#### Required work:
For the listing below, print exactly the lines from the line with "assert (clear_bits bm" to the line with "Definition demo_session : list", both included, and nothing beyond them.

-*-

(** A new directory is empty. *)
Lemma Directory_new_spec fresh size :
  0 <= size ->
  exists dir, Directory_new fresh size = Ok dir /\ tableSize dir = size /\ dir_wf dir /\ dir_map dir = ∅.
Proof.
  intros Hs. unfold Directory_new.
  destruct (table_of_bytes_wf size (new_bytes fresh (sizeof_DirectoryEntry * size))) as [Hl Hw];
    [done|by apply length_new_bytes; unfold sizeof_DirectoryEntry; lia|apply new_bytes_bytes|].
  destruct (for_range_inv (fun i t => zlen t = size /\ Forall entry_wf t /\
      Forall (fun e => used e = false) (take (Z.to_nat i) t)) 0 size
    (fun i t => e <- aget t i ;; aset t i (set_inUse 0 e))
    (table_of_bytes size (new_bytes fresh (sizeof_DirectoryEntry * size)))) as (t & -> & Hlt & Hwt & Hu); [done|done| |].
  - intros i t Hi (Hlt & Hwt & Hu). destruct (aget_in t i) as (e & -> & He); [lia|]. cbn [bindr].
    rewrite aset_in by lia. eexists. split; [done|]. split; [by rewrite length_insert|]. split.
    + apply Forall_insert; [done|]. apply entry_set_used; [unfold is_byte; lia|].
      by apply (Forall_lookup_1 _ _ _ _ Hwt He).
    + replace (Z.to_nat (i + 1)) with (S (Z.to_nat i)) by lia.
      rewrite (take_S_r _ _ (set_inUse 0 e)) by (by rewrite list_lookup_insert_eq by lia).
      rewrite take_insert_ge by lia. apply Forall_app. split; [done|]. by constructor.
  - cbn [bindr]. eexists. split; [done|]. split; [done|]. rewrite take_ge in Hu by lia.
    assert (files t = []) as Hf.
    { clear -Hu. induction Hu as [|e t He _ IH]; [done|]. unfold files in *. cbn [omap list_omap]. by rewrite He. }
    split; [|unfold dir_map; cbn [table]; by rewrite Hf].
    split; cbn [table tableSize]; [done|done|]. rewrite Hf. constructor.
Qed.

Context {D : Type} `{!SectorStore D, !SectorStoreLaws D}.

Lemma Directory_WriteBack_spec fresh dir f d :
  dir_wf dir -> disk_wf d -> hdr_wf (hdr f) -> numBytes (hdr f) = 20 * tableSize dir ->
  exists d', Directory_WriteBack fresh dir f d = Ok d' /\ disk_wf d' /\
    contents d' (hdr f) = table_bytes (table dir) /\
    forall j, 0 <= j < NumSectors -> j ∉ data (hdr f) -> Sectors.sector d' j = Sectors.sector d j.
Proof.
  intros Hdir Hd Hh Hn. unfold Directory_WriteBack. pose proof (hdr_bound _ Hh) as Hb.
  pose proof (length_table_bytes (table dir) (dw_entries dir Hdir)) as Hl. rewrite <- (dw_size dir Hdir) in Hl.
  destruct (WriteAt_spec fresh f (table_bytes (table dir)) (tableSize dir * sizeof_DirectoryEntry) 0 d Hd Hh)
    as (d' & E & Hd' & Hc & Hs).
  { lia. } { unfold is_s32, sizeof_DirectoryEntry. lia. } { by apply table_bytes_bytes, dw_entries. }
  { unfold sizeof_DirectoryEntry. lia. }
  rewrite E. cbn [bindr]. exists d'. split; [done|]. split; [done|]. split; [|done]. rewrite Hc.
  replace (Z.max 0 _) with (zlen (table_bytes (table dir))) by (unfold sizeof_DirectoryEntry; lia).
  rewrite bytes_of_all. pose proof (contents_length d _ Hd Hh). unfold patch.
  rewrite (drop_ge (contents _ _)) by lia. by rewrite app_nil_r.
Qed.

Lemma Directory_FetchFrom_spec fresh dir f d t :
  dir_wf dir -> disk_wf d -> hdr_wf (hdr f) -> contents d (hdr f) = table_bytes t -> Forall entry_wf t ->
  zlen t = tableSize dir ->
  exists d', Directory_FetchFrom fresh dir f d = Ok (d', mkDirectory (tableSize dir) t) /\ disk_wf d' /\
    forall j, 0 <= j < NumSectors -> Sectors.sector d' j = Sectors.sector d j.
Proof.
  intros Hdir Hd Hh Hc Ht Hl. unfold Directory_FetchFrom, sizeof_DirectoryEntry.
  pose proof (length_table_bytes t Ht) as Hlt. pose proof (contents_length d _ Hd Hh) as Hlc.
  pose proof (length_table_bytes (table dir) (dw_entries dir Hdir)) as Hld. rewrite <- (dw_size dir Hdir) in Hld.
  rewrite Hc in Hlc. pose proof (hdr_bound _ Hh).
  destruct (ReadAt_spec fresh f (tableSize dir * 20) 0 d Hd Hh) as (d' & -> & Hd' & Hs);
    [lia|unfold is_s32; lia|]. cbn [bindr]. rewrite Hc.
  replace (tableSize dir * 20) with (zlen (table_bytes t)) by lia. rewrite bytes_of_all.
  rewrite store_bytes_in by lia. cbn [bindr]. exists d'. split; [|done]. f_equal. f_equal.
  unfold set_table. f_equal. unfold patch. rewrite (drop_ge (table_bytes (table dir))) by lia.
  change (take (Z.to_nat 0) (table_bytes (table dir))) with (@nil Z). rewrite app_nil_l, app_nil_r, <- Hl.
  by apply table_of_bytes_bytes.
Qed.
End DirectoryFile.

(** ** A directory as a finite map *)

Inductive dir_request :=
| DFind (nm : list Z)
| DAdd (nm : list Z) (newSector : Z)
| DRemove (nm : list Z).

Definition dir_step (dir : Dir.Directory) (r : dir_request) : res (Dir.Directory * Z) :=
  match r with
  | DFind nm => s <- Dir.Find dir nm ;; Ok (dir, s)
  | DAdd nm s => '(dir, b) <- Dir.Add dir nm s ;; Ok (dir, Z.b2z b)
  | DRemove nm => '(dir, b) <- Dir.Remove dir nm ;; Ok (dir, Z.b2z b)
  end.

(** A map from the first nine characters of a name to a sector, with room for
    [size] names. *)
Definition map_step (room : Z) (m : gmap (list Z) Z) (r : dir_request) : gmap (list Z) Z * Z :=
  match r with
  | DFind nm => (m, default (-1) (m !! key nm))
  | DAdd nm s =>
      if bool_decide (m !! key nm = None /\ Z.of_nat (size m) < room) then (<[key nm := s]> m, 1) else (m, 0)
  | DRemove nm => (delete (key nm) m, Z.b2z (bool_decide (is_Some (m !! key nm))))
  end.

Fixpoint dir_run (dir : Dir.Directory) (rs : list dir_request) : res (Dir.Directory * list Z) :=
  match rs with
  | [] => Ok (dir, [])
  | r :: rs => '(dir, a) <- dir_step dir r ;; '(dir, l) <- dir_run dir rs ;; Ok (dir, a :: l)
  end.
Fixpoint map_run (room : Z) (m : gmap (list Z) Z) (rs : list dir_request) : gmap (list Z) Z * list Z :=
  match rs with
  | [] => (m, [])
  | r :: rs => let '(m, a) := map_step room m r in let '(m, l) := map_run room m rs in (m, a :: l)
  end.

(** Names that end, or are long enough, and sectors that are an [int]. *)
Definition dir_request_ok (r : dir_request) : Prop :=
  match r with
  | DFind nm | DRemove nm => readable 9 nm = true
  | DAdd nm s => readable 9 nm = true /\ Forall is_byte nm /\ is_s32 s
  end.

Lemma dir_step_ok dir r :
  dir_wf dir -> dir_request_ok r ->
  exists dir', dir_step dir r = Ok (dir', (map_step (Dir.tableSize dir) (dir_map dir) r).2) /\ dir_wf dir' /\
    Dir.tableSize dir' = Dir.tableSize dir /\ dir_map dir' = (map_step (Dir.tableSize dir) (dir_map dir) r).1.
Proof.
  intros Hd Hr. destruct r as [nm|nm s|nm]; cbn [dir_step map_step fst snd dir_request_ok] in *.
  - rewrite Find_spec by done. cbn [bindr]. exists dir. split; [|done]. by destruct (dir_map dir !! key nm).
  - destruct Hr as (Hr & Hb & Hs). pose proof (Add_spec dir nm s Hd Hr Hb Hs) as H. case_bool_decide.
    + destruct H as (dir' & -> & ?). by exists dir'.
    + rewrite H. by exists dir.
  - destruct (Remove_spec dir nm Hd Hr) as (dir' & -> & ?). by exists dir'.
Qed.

-*-

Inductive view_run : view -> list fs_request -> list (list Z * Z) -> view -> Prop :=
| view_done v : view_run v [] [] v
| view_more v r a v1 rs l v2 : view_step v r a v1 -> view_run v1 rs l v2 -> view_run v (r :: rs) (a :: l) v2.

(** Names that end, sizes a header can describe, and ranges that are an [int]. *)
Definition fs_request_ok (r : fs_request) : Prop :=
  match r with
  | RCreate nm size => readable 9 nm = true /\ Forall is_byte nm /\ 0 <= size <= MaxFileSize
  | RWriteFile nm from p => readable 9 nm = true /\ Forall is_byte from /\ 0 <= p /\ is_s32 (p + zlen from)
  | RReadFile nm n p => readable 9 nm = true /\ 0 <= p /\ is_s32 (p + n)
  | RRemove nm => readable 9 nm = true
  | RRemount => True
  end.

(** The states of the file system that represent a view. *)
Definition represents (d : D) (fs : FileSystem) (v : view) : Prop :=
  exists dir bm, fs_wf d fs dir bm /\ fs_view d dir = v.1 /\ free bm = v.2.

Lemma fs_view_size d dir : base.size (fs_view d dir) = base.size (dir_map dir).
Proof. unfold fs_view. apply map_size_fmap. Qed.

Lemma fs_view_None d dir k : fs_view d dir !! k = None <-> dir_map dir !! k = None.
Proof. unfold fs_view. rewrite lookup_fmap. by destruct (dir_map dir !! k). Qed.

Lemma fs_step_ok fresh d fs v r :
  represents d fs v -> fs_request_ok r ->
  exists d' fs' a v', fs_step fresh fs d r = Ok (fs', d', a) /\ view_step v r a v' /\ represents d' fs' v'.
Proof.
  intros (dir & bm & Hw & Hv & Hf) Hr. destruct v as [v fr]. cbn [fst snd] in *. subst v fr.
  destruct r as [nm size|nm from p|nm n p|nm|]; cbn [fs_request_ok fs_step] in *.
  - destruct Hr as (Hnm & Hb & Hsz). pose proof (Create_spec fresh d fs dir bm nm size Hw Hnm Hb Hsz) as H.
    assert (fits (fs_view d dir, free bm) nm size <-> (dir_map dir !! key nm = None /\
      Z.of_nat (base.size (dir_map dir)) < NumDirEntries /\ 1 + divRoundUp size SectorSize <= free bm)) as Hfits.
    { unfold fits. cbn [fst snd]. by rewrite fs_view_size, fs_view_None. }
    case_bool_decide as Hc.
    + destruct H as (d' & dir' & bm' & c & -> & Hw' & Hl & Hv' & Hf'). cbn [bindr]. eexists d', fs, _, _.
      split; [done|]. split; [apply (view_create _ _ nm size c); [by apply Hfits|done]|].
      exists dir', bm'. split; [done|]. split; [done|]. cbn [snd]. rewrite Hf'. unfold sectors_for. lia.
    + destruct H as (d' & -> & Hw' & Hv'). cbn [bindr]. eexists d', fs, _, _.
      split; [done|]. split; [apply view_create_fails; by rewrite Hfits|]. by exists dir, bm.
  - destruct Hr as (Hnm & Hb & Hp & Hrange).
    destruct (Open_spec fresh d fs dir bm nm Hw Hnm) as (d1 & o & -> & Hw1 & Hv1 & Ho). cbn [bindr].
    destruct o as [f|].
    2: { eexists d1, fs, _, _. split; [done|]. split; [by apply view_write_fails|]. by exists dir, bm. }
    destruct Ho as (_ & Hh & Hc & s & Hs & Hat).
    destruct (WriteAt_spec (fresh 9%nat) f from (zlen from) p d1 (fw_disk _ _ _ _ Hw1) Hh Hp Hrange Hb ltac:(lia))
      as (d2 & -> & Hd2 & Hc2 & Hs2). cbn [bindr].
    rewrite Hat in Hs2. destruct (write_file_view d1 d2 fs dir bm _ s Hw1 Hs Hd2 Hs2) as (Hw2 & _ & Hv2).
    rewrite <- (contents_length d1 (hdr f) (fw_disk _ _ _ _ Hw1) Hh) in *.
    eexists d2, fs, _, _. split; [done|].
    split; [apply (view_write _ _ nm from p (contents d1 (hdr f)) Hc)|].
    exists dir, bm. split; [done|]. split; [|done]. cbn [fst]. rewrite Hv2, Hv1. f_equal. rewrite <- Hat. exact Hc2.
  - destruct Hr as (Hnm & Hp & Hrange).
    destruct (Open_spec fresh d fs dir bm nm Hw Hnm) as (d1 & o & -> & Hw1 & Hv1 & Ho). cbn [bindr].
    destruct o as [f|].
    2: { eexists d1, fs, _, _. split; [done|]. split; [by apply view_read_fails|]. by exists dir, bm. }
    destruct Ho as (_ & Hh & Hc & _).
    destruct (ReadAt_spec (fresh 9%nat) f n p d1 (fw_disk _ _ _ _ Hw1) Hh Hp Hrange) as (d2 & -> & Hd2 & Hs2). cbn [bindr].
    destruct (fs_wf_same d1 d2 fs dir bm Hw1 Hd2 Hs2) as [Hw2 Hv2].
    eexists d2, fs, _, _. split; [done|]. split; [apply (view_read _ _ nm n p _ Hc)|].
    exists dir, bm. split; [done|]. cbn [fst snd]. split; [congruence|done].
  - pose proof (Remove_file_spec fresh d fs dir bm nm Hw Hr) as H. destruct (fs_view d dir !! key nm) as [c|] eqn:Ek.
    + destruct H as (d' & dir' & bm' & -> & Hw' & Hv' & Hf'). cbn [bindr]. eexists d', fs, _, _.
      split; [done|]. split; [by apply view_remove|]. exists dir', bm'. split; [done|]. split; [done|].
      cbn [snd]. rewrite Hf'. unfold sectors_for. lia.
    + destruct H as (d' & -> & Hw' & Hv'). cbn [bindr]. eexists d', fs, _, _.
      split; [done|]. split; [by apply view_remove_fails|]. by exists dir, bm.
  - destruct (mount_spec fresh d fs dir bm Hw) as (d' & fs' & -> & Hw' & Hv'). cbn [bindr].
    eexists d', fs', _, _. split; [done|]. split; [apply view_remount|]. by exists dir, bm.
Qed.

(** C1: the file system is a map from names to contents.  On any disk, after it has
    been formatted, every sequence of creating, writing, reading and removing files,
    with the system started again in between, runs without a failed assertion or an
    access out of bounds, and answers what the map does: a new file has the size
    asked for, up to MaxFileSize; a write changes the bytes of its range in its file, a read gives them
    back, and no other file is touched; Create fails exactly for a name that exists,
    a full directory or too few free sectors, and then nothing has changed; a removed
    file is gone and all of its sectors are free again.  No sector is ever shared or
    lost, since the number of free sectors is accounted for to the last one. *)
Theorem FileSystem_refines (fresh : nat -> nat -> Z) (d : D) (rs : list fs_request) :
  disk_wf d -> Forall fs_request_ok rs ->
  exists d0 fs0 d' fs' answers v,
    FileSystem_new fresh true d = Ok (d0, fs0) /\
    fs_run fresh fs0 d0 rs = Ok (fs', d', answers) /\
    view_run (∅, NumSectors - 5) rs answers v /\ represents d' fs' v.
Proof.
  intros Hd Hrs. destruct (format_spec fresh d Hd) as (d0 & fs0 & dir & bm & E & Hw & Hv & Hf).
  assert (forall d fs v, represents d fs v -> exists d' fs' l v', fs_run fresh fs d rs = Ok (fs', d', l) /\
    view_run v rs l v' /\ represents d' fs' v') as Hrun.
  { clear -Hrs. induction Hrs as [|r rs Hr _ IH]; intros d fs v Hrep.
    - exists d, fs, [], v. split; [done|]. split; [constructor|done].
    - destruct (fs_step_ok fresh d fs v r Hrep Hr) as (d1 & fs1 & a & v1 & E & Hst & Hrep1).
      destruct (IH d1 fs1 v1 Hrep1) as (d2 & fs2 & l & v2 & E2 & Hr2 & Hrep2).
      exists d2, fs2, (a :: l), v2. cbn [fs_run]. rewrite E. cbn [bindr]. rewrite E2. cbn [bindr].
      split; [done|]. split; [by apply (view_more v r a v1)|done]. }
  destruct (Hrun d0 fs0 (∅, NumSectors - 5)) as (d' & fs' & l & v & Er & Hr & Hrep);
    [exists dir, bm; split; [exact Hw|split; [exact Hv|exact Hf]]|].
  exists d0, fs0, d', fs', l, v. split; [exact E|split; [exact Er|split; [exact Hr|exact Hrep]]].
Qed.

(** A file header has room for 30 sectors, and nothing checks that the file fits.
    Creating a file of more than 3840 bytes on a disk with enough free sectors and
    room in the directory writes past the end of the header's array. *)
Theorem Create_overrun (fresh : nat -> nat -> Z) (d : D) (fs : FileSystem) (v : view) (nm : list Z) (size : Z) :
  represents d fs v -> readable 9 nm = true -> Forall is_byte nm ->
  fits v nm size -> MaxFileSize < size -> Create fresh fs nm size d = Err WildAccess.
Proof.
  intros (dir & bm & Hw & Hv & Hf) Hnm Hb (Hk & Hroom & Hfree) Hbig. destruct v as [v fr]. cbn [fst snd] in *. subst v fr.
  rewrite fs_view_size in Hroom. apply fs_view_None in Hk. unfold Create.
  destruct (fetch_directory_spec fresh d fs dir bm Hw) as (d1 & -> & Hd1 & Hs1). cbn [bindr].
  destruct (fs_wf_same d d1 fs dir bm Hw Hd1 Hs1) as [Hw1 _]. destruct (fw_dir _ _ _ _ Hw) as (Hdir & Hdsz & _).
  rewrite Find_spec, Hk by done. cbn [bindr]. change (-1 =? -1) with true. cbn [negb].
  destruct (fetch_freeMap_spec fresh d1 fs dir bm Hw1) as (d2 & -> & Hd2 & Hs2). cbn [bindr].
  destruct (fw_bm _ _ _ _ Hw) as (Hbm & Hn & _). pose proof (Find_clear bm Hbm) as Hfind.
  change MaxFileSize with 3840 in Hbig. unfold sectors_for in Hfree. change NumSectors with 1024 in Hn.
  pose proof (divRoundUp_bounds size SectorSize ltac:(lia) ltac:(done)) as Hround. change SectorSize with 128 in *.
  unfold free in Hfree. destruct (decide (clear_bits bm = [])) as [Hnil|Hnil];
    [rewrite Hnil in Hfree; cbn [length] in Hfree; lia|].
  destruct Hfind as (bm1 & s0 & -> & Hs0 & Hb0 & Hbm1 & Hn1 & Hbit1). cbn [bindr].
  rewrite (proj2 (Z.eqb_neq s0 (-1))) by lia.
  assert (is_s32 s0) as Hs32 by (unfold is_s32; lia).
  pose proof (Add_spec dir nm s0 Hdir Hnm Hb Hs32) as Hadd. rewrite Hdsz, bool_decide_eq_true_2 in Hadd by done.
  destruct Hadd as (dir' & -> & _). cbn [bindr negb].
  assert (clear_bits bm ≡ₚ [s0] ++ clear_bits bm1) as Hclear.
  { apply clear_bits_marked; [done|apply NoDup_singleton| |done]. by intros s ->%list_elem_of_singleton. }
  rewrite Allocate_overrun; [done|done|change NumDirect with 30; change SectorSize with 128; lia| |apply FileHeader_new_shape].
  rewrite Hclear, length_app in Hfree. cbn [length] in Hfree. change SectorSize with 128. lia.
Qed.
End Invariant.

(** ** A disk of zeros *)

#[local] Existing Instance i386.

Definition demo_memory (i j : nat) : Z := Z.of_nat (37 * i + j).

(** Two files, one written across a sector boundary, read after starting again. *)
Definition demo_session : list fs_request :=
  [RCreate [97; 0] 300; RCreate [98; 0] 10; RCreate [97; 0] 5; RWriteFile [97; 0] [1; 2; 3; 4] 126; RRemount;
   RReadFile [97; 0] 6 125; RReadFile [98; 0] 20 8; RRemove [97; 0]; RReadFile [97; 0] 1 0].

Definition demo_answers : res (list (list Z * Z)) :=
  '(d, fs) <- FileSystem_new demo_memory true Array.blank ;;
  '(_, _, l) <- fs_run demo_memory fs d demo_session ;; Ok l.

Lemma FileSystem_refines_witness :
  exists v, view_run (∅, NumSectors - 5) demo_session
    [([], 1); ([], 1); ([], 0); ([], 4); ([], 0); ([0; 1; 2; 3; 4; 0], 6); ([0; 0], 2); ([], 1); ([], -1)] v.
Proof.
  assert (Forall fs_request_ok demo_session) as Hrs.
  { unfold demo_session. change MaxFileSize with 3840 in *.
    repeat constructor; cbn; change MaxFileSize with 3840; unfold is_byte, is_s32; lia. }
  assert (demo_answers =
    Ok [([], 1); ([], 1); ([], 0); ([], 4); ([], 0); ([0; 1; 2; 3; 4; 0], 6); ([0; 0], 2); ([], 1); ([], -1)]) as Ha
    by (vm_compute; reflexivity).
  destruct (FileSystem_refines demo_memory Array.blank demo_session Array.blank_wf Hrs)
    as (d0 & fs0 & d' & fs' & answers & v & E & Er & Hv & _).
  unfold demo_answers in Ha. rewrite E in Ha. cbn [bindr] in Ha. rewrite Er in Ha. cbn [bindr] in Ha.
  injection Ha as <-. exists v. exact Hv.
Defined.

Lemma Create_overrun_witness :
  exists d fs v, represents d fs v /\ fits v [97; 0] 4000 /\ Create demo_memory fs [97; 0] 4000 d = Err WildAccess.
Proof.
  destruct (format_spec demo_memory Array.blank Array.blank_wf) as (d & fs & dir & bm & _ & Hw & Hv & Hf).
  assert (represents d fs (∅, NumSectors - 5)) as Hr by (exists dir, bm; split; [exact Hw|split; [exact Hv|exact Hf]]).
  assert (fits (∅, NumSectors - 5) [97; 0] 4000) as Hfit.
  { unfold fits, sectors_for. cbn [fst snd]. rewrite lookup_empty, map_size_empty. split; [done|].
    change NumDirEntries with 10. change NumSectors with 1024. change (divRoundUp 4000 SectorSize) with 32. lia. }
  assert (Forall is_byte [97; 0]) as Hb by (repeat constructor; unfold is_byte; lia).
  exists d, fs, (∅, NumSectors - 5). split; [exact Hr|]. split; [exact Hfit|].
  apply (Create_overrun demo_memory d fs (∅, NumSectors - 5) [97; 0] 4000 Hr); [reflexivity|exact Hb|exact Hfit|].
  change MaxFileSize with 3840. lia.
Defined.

-*-

#### Completed task:
  assert (clear_bits bm ≡ₚ [s0] ++ clear_bits bm1) as Hclear.
  { apply clear_bits_marked; [done|apply NoDup_singleton| |done]. by intros s ->%list_elem_of_singleton. }
  rewrite Allocate_overrun; [done|done|change NumDirect with 30; change SectorSize with 128; lia| |apply FileHeader_new_shape].
  rewrite Hclear, length_app in Hfree. cbn [length] in Hfree. change SectorSize with 128. lia.
Qed.
End Invariant.

(** ** A disk of zeros *)

#[local] Existing Instance i386.

Definition demo_memory (i j : nat) : Z := Z.of_nat (37 * i + j).

(** Two files, one written across a sector boundary, read after starting again. *)
Definition demo_session : list fs_request :=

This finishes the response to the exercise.